Siège du Parlement à Strasbourg, qu’en pensent les candidats à la présidentielle ?

Article publié le 14 mars 2012
Article publié le 14 mars 2012
Par Lucie Dupin et Margaux Pastor De quelle façon les candidats à la présidence de la République comptent se préoccuper du Parlement européen et de sa pérennité à Strasbourg ? C'est la question posée dans une lettre ouverte signée par trois associations strasbourgeoises. Explications.

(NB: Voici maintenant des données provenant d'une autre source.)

(** '&' : the field ends here. *)
Definition end_field (st : FormState) : res FormState :=
  let! st := store_field st in
  let! buf := write_tmp 0 NUL (tmpBuffer st) in
  Ok (mkForm false buf 0 None (postValues st)).

(** One iteration of the loop over the body. *)
Definition post_char (data : list ascii) (i : nat) (ch : ascii) (st : FormState)
    : res PostNext :=
  let ch := if byte ch =? 43 then chr 32 else ch in
  if byte ch =? 61 then let! st := start_value st in Ok (NextAt (S i) st)
  else if byte ch =? 38 then let! st := end_field st in Ok (NextAt (S i) st)
  else if byte ch =? 37 then
    if s32 (u32 (Z.of_nat (length data) - 2)) <=? Z.of_nat i then
      let! buf := write_tmp (tmpBufferOffset st) NUL (tmpBuffer st) in
      Ok (BreakWith (mkForm (gettingValuePortion st) buf (tmpBufferOffset st)
                       (currValue st) (postValues st)))
    else
      match data !! S i, data !! S (S i) with
      | Some h1, Some h2 =>
          if negb (isxdigit h1) || negb (isxdigit h2) then Ok BadEncoding
          else
            let hex := String h1 (String h2 EmptyString) in
            let! st := put_char (chr (strtoul hex 16)) st in
            Ok (NextAt (S (S (S i))) st)
      | _, _ => Throw (Undefined "read outside of data")
      end
  else let! st := put_char ch st in Ok (NextAt (S i) st).

(** The loop; [None] is the error return for a bad encoding. *)
Fixpoint post_loop (fuel : nat) (data : list ascii) (i : nat) (st : FormState)
    : res (option FormState) :=
  match fuel with
  | O => Ok (Some st)
  | S fuel =>
      match data !! i with
      | None => Ok (Some st)
      | Some ch =>
          let! next := post_char data i ch st in
          match next with
          | NextAt i st => post_loop fuel data i st
          | BreakWith st => Ok (Some st)
          | BadEncoding => Ok None
          end
      end
  end.

(** [parsePost]: the reply, what is written to it, and [postValues]. The error
    returns leave the caller's map as far as it was filled; the callers drop
    it, and it is not represented. *)
Definition parsePost (present : bool) (body : option (list ascii))
    : res (HandleRequestReply * list RequestOutput * StringMap) :=
  match body with
  | None => Ok (RETURN_ERROR present 560 "no body in post request", [])
  | Some data =>
      let bodyLen := Z.of_nat (length data) in
      if (MAX_POST_BODY_LEN <=? bodyLen) || (s32 bodyLen <? 1) then
        Ok (RETURN_ERROR present 566
              (text ["body len in post is bad (got:"; INT2STR bodyLen; " max:";
                     INT2STR MAX_POST_BODY_LEN; ")"]), [])
      else
        let! r := post_loop (length data) data 0 (initial_form (length data)) in
        match r with
        | None => Ok (RETURN_ERROR present 625 "invalid percent encoding", [])
        | Some st =>
            let! st := store_field st in Ok (replyOk, [], postValues st)
        end
  end.

(** ** The reference parser *)

Inductive FormToken := TChar (c : ascii) | TEq | TAmp.

(** The body as tokens; [None] for an invalid percent encoding. A '%' without
    two characters behind it ends the body. *)
Fixpoint tokenize (data : list ascii) : option (list FormToken) :=
  match data with
  | [] => Some []
  | c :: rest =>
      if byte c =? 43 then cons (TChar (chr 32)) <$> tokenize rest
      else if byte c =? 61 then cons TEq <$> tokenize rest
      else if byte c =? 38 then cons TAmp <$> tokenize rest
      else if byte c =? 37 then
        match rest with
        | h1 :: h2 :: rest =>
            if isxdigit h1 && isxdigit h2
            then cons (TChar (chr (strtoul (String h1 (String h2 EmptyString)) 16)))
                   <$> tokenize rest
            else None
        | _ => Some []
        end
      else cons (TChar c) <$> tokenize rest
  end.

Definition is_amp (t : FormToken) : bool := match t with TAmp => true | _ => false end.
Definition is_eq (t : FormToken) : bool := match t with TEq => true | _ => false end.

Fixpoint split_on {A} (sep : A → bool) (l : list A) : list (list A) :=
  match l with
  | [] => [[]]
  | x :: l =>
      if sep x then [] :: split_on sep l
      else match split_on sep l with h :: t => (x :: h) :: t | [] => [[x]] end
  end.

(** A piece of a field as the C string it ends up as. *)
Fixpoint piece (l : list FormToken) : string :=
  match l with
  | TChar c :: l => if byte c =? 0 then EmptyString else String c (piece l)
  | _ => EmptyString
  end.

(** A field contributes its first piece as the key and its last as the value. *)
Definition add_field (vals : StringMap) (field : list FormToken) : StringMap :=
  match split_on is_eq field with
  | k :: (_ :: _) as pieces =>
      if string_empty (piece k) then vals
      else map_set (piece k) (piece (List.last pieces [])) vals
  | _ => vals
  end.

Definition form_values (toks : list FormToken) : StringMap :=
  foldl add_field [] (split_on is_amp toks).

(** ** The loop implements the reference parser *)

(** A C string out of a list of characters. *)
Fixpoint cs (l : list ascii) : string :=
  match l with
  | [] => EmptyString
  | c :: l => if byte c =? 0 then EmptyString else String c (cs l)
  end.

Definition chars (l : list FormToken) : list ascii :=
  omap (λ t, match t with TChar c => Some c | _ => None end) l.

Lemma piece_chars l :
  Forall (λ t, is_eq t = false ∧ is_amp t = false) l → piece l = cs (chars l).
Proof.
  induction 1 as [|t l [H1 H2] _ IH]; [done|]. destruct t; try done. simpl.
  by rewrite IH.
Qed.

Lemma c_string_app l r : c_string (l ++ NUL :: r) = Ok (cs l).
Proof.
  induction l as [|c l IH]; [done|]. simpl. rewrite IH. by destruct (byte c =? 0).
Qed.

(** The field under construction: its key once there is one, and the piece
    being read. *)
Definition field_step (s : option (list ascii) * list ascii) (t : FormToken) :=
  match t with
  | TChar c => (s.1, s.2 ++ [c])
  | TEq => (Some (default s.2 s.1), [])
  | TAmp => s
  end.

Definition field_state (field : list FormToken) := foldl field_step (None, []) field.

Lemma split_on_cons {A} (sep : A → bool) l : ∃ h t, split_on sep l = h :: t.
Proof. destruct l as [|x l]; simpl; repeat case_match; eauto. Qed.

Lemma split_on_no {A} (sep : A → bool) l :
  Forall (λ p, Forall (λ x, sep x = false) p) (split_on sep l).
Proof.
  induction l as [|x l IH]; simpl; [by constructor|]. destruct (sep x) eqn:E; [by constructor|].
  destruct (split_on sep l) as [|h t]; [by repeat constructor|].
  apply Forall_cons in IH as [IH1 IH2]. by repeat constructor.
Qed.

Lemma split_on_all {A} (P : A → Prop) (sep : A → bool) l :
  Forall P l → Forall (Forall P) (split_on sep l).
Proof.
  induction 1 as [|x l Hx _ IH]; simpl; [by constructor|]. destruct (sep x); [by constructor|].
  destruct (split_on sep l) as [|h t]; [by repeat constructor|].
  apply Forall_cons in IH as [IH1 IH2]. by repeat constructor.
Qed.

Lemma field_step_split f k cur :
  Forall (λ t, is_amp t = false) f →
  match split_on is_eq f with
  | p :: ps =>
      foldl field_step (k, cur) f =
      match ps with
      | [] => (k, cur ++ chars p)
      | _ => (Some (default (cur ++ chars p) k), chars (List.last ps []))
      end
  | [] => False
  end.
Proof.
  intros Hf. revert k cur. induction Hf as [|t f Ht Hf IH]; intros k cur; simpl.
  { by rewrite app_nil_r. }
  destruct t as [c| |]; [..|done]; simpl.
  - destruct (split_on is_eq f) as [|p ps]; [destruct (IH None [])|].
    rewrite IH. destruct ps; simpl; by rewrite <-app_assoc.
  - destruct (split_on is_eq f) as [|p ps]; [destruct (IH None [])|].
    rewrite IH. rewrite app_nil_r. destruct ps; simpl; [done|]. by destruct k.
Qed.
(* ===== verification/DisplayInternal.v ===== *)
(** * The display's modes and requests: src/src/displayInternal.cpp

    The three modes (nothing, the clock, a message) with their handlers, the
    background items, the dimming, and the requests of the web server. Every
    handler is a step of the monad [M] over the state of DisplayState.v. *)
From S2P Require Import Prelude StdMap CLib CommonUtils Inbox Sensors Dictionary Ht1632 Fonts DisplayTypes.
From S2P Require Import DisplayState.

Definition displayModeNothing : Z := 0.
Definition displayModeBasicClock : Z := 1.
Definition displayModeMessage : Z := 2.

Definition INCREMENT_Y_SCALE : Z := 1000.
Definition INCREMENT_Y_VALUE : Z := 800.

(** [~0] in an [int] and in an [Int32U]. *)
Definition forever_int : Z := -1.
Definition forever_u32 : Z := 2 ^ 32 - 1.

Definition dictionaryTopicTemperature : string := "/sensor/temperature_outside".
Definition dictionaryTopicTemperatureDir : string := "/sensor/temperature_outside/direction".
Definition dictionaryTopicHumidity : string := "/garage/humidity".
Definition dictionaryTopicHumidityDir : string := "/garage/humidity/direction".
Definition dictionaryTopicGarageMotion1 : string := "/garage/oper_flag/motion".
Definition dictionaryTopicGarageMotion2 : string := "/garage_steps/oper_flag/motion".
Definition dictionaryTopicGarageMotion3 : string := "/kitchen_steps/oper_flag/motion".
Definition dictionaryTopicValueOn : string := "on".
Definition dictionaryTopicDirectionUp : string := "up".
Definition dictionaryTopicDirectionDown : string := "down".
(* ===== verification/DisplayProofs.v ===== *)
(** * What the display's handlers keep, and what they do

    Drawing is separated from the rest: a handler that only draws changes the
    driver and asks the surroundings, and nothing else ([draws]). The invariant
    [display_ok] says that the state stays inside of the program's tables,
    buffers and integers; every tick and every request keeps it. *)
From S2P Require Import Prelude StdMap CLib CommonUtils Inbox Sensors Dictionary Ht1632 Fonts DisplayTypes.
From S2P Require Import DisplayState DisplayInternal.

Section draws.
Context {W : Type} `{DisplayWorld W}.

(** ** Drawing *)

Definition drawn_to (h : HT1632) (out : list ht_event) (w : W) (s : DisplayState W) : DisplayState W :=
  set_world w (set_sent out (set_matrix h s)).

(** [m] succeeds on a driver with its buffers, keeps the buffers, and changes
    the driver, what was sent and the surroundings only; its result has [Q]. *)
Definition draws {A} (m : M W A) (Q : A → Prop) : Prop := ∀ s,
  mem_ok (matrix s) → ∃ a h out w, m s = Some (a, drawn_to h out w s) ∧ mem_ok h ∧ Q a.

Definition any {A} (_ : A) : Prop := True.

Lemma drawn_to_same s : drawn_to (matrix s) (sent s) (world s) s = s.
Proof. by destruct s. Qed.

Lemma draws_ret {A} (a : A) (Q : A → Prop) : Q a → draws (mret a) Q.
Proof.
  intros Ha s Hm. exists a, (matrix s), (sent s), (world s). by rewrite drawn_to_same.
Qed.

Lemma draws_noop : draws noop any.
Proof. by apply draws_ret. Qed.

Lemma draws_bind {A B} (m : M W A) (k : A → M W B) R Q :
  draws m R → (∀ a, R a → draws (k a) Q) → draws (m ≫= k) Q.
Proof.
  intros Hm Hk s Hs. destruct (Hm s Hs) as (a & h & out & w & E & Hh & Ha).
  destruct (Hk a Ha (drawn_to h out w s) Hh) as (b & h' & out' & w' & E' & Hh' & Hb).
  exists b, h', out', w'. split; [|done]. unfold mbind, M_bind. rewrite E, E'. by destruct s.
Qed.

Lemma draws_seq {A B} (m : M W A) (k : M W B) Q :
  draws m any → draws k Q → draws (m ≫= λ _, k) Q.
Proof. intros Hm Hk. eapply draws_bind; [done|]. done. Qed.

Lemma draws_any {A} (m : M W A) Q : draws m Q → draws m any.
Proof.
  intros Hm s Hs. destruct (Hm s Hs) as (a & h & out & w & E & Hh & _).
  by exists a, h, out, w.
Qed.

(** Reading the state: the result is what a state has whose driver may differ. *)
Lemma draws_gets {A} (f : DisplayState W → A) : draws (gets f) any.
Proof. intros s Hs. exists (f s), (matrix s), (sent s), (world s). by rewrite drawn_to_same. Qed.

Lemma draws_ht f : (∀ h, mem_ok h → mem_ok (f h)) → draws (ht f) any.
Proof.
  intros Hf s Hs. exists tt, (f (matrix s)), (sent s), (world s).
  split; [by destruct s|]. by split; [apply Hf|].
Qed.

Lemma draws_ht_try f : (∀ h, mem_ok h → ∃ h', f h = Some h' ∧ mem_ok h') → draws (ht_try f) any.
Proof.
  intros Hf s Hs. destruct (Hf _ Hs) as (h' & E & Hh). exists tt, h', (sent s), (world s).
  unfold ht_try. rewrite E. split; [by destruct s|done].
Qed.

Lemma draws_ht_send f :
  (∀ h, mem_ok h → ∃ out h', f h = Some (out, h') ∧ mem_ok h') → draws (ht_send f) any.
Proof.
  intros Hf s Hs. destruct (Hf _ Hs) as (out & h' & E & Hh).
  exists tt, h', (sent s ++ out), (world s). unfold ht_send. rewrite E.
  split; [by destruct s|done].
Qed.

Lemma draws_ask {A} (f : W → A * W) (Q : A → Prop) : (∀ w, Q (f w).1) → draws (ask f) Q.
Proof.
  intros Hf s Hs. specialize (Hf (world s)). unfold ask. destruct (f (world s)) as [a w].
  exists a, (matrix s), (sent s), w. split; [by destruct s|done].
Qed.

Lemma draws_tell f : draws (tell f) any.
Proof.
  intros s Hs. exists tt, (matrix s), (sent s), (f (world s)). split; [by destruct s|done].
Qed.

Les candidats aux présidentielles devaient recevoir une lettre ouverte cet après-midi, signée de trois associations strasbourgeoises : Démocratie européenne, Association européenne des jeunes entrepreneurs, et Strasbourg pour l’Europe. Le but, interpeller les candidats sur la question du siège du Parlement européen à Strasbourg et les inviter à clarifier leur position. Pour Jean-Louis de Valmigère, vice-président de l’association Strasbourg pour l’Europe, « sur cette question il s’agit aussi de mobiliser des moyens et non pas que des bonnes paroles et des bonnes intentions », même s’il comprend que le maintien du siège à Strasbourg n’est pas une des premières préoccupations des candidats.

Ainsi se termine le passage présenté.